**INSTRUCTIONS TO FOLLOW:** Below are the records. Retype exactly the lines between the lines holding "blake256_update St [pa] 8" and "Definition blake256_hash (buf0", inclusive.
*** Opening ENTRIES SUPPLIED ***
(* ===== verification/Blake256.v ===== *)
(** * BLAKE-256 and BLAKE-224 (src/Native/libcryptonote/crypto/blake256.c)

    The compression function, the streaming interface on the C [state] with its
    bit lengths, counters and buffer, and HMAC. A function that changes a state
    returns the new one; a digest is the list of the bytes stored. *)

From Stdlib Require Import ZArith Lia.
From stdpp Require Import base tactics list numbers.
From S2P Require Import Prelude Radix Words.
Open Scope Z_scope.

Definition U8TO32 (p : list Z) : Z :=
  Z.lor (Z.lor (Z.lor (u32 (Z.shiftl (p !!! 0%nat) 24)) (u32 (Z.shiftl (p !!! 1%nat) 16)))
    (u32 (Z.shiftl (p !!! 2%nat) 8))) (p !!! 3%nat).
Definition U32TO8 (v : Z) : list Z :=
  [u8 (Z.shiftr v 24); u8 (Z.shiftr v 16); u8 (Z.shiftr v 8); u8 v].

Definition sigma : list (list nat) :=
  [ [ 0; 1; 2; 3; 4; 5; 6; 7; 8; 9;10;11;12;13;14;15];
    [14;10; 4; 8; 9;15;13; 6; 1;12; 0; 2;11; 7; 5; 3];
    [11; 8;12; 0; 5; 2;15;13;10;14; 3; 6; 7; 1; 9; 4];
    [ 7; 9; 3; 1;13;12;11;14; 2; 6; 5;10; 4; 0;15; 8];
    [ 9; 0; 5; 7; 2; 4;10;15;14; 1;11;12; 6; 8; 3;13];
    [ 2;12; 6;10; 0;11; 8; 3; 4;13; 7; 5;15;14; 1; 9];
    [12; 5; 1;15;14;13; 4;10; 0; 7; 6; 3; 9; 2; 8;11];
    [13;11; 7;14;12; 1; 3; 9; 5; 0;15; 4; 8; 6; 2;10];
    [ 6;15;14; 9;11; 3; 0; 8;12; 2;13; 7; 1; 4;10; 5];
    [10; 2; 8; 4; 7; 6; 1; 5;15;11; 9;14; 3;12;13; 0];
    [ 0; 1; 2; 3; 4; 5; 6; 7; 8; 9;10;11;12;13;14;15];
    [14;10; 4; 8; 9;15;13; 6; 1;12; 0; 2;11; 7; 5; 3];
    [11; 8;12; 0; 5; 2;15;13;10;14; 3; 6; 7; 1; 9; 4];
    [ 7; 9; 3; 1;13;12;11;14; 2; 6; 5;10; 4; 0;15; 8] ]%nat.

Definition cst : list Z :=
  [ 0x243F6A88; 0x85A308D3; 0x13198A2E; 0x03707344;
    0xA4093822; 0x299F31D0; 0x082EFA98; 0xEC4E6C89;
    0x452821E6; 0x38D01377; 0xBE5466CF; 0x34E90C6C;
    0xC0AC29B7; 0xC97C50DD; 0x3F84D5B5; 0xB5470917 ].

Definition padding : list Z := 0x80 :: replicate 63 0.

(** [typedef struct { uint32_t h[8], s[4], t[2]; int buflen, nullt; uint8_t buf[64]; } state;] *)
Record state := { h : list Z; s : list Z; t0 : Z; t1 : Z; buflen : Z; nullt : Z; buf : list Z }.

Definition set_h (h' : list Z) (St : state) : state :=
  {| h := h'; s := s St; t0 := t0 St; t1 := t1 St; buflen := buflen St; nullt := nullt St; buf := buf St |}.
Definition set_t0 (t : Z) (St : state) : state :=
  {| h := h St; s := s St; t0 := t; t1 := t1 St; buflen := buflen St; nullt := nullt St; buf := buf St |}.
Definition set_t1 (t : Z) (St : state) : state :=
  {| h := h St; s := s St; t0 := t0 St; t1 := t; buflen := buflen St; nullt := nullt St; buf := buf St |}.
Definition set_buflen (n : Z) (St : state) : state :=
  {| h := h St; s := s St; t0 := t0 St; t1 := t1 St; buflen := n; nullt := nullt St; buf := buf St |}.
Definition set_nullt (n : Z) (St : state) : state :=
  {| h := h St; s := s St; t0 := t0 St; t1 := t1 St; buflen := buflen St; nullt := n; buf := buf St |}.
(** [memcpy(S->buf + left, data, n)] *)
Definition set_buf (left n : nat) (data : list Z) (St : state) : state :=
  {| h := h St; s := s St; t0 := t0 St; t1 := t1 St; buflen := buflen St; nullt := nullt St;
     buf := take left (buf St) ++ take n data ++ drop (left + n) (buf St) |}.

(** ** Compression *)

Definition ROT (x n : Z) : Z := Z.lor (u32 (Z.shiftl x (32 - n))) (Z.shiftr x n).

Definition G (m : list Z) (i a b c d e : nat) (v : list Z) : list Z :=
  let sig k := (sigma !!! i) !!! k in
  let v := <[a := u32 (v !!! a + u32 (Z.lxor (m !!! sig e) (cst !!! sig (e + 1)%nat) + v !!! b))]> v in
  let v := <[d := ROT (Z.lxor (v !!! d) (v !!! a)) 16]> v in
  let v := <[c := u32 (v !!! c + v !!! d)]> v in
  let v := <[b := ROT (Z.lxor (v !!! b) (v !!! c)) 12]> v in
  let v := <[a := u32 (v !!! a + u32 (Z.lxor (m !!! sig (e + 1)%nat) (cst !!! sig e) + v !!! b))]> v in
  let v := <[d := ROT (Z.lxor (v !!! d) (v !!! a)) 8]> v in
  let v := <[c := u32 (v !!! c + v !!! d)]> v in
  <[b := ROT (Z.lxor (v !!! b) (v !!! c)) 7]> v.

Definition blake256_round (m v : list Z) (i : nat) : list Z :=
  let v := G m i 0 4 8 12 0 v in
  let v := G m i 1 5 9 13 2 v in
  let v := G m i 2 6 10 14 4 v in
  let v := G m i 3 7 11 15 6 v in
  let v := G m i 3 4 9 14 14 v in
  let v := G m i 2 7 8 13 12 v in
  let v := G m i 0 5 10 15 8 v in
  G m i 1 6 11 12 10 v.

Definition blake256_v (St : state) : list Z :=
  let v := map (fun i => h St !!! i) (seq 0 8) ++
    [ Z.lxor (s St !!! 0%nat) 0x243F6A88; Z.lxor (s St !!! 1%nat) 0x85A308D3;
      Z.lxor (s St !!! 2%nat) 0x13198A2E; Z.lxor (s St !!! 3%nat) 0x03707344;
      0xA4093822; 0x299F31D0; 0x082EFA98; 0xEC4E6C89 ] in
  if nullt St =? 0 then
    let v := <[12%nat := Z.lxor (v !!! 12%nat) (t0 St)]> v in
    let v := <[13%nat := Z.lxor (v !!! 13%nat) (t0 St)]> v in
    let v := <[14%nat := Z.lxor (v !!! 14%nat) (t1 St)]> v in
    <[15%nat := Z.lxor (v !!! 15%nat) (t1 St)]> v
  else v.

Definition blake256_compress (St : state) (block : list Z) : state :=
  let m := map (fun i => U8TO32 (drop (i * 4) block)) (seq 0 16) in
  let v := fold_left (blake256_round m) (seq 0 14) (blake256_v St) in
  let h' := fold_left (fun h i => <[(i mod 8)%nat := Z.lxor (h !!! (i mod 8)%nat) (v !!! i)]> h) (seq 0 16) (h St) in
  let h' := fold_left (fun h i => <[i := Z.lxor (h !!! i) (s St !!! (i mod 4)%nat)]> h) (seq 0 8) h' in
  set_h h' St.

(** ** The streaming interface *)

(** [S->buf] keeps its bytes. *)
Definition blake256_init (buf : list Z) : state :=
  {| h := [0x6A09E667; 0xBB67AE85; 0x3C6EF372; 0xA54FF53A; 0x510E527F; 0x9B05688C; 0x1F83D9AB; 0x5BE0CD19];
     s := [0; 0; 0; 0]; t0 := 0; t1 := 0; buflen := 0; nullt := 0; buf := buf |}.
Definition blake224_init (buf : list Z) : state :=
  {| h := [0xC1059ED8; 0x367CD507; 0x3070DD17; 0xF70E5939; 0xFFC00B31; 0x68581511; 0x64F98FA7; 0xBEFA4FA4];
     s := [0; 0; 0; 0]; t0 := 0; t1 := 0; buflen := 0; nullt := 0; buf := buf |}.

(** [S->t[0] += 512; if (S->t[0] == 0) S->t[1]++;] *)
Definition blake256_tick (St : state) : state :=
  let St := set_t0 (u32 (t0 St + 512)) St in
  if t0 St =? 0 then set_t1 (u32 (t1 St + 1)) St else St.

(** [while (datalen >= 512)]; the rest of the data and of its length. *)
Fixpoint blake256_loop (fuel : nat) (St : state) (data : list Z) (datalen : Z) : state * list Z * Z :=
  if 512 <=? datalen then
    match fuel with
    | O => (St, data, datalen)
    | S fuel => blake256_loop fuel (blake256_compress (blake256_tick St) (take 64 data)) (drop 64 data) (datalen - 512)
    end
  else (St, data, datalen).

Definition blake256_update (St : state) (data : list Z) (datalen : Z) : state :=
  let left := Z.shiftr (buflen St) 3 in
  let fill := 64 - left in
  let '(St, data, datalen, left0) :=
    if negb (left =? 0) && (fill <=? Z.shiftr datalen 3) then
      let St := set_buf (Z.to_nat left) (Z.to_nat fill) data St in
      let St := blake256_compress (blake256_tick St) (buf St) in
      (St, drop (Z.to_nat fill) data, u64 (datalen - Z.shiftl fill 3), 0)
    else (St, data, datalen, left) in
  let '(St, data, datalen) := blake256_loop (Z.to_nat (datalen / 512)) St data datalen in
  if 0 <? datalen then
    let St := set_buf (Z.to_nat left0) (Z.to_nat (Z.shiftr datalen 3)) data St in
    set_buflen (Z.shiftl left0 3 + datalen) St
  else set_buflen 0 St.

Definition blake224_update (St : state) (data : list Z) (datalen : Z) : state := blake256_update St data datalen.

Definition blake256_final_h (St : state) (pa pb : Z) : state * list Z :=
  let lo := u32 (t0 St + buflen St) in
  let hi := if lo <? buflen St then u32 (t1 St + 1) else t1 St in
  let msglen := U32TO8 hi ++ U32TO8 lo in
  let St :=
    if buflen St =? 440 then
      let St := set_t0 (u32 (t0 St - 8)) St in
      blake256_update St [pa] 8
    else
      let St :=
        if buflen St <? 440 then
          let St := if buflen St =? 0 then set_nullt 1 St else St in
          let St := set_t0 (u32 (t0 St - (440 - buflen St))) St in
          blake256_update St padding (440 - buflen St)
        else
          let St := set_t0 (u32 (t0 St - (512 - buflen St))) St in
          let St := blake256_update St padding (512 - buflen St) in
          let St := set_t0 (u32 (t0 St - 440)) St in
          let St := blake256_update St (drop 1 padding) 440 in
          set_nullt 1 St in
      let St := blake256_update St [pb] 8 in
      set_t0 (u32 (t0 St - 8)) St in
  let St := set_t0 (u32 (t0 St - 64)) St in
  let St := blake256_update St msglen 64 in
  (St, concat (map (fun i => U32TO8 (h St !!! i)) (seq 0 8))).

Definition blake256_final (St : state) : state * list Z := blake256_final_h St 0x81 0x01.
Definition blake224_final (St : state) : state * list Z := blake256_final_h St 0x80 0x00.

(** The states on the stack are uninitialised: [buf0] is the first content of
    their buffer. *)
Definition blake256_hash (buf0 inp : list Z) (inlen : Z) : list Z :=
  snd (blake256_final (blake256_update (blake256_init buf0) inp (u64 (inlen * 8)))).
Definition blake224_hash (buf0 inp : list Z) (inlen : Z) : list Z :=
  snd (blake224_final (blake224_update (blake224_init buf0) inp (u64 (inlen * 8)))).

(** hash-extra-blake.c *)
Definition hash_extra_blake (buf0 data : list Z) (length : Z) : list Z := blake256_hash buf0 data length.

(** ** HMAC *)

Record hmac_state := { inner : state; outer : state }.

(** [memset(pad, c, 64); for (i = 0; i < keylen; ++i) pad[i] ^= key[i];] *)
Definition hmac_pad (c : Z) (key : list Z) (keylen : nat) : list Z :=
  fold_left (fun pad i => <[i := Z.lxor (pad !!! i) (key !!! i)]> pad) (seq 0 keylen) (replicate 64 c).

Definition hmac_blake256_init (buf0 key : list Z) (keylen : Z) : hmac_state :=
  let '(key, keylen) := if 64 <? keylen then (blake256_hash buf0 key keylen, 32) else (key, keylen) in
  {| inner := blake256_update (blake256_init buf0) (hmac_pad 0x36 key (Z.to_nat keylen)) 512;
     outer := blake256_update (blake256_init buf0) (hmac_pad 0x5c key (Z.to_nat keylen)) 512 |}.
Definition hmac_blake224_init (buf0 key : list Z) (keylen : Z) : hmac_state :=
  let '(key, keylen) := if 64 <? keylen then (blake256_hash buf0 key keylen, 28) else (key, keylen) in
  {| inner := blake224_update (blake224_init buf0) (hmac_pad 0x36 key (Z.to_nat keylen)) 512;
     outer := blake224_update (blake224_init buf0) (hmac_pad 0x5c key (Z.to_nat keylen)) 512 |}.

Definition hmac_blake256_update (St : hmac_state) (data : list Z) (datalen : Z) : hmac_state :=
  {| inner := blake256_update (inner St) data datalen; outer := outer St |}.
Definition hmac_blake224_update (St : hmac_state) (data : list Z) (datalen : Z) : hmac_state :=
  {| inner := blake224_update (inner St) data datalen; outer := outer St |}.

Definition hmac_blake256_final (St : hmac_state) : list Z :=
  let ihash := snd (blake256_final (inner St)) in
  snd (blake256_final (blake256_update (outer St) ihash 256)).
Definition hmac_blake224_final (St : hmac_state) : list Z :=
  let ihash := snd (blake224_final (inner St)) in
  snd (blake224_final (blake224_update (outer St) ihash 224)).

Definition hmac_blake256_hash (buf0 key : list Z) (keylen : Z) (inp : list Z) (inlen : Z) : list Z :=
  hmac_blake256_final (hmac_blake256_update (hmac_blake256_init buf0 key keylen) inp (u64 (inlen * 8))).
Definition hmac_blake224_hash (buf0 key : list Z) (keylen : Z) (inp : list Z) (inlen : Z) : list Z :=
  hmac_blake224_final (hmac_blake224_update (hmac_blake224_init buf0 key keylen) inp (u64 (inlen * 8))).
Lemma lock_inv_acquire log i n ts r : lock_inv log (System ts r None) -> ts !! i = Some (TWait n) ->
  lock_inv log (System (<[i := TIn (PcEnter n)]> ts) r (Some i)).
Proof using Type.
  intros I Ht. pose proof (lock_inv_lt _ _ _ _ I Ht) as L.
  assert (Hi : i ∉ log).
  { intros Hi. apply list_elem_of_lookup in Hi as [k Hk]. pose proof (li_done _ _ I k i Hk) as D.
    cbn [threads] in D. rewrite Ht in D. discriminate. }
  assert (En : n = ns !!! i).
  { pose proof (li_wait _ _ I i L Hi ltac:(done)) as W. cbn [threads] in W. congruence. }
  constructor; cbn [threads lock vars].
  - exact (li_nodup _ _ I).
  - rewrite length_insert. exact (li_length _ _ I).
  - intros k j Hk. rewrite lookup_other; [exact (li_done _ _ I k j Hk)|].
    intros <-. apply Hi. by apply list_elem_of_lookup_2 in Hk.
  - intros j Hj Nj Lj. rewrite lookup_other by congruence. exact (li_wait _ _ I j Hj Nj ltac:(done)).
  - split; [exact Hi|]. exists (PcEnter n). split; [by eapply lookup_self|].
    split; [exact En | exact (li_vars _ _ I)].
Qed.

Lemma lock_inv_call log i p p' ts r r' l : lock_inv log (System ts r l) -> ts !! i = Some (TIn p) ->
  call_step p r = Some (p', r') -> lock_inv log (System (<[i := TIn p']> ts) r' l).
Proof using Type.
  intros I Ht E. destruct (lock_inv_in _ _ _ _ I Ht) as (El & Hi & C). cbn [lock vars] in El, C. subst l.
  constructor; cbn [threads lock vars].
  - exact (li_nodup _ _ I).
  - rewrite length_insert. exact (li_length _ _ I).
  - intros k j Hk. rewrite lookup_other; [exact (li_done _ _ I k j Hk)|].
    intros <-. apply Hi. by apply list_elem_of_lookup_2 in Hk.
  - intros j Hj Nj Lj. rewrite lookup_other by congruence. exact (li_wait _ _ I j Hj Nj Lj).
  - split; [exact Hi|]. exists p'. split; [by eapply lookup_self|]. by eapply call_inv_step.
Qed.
*** Closing ENTRIES SUPPLIED ***
**RESULT OF THE EXERCISE:**
      blake256_update St [pa] 8
    else
      let St :=
        if buflen St <? 440 then
          let St := if buflen St =? 0 then set_nullt 1 St else St in
          let St := set_t0 (u32 (t0 St - (440 - buflen St))) St in
          blake256_update St padding (440 - buflen St)
        else
          let St := set_t0 (u32 (t0 St - (512 - buflen St))) St in
          let St := blake256_update St padding (512 - buflen St) in
          let St := set_t0 (u32 (t0 St - 440)) St in
          let St := blake256_update St (drop 1 padding) 440 in
          set_nullt 1 St in
      let St := blake256_update St [pb] 8 in
      set_t0 (u32 (t0 St - 8)) St in
  let St := set_t0 (u32 (t0 St - 64)) St in
  let St := blake256_update St msglen 64 in
  (St, concat (map (fun i => U32TO8 (h St !!! i)) (seq 0 8))).

Definition blake256_final (St : state) : state * list Z := blake256_final_h St 0x81 0x01.
Definition blake224_final (St : state) : state * list Z := blake256_final_h St 0x80 0x00.

(** The states on the stack are uninitialised: [buf0] is the first content of
    their buffer. *)
Definition blake256_hash (buf0 inp : list Z) (inlen : Z) : list Z :=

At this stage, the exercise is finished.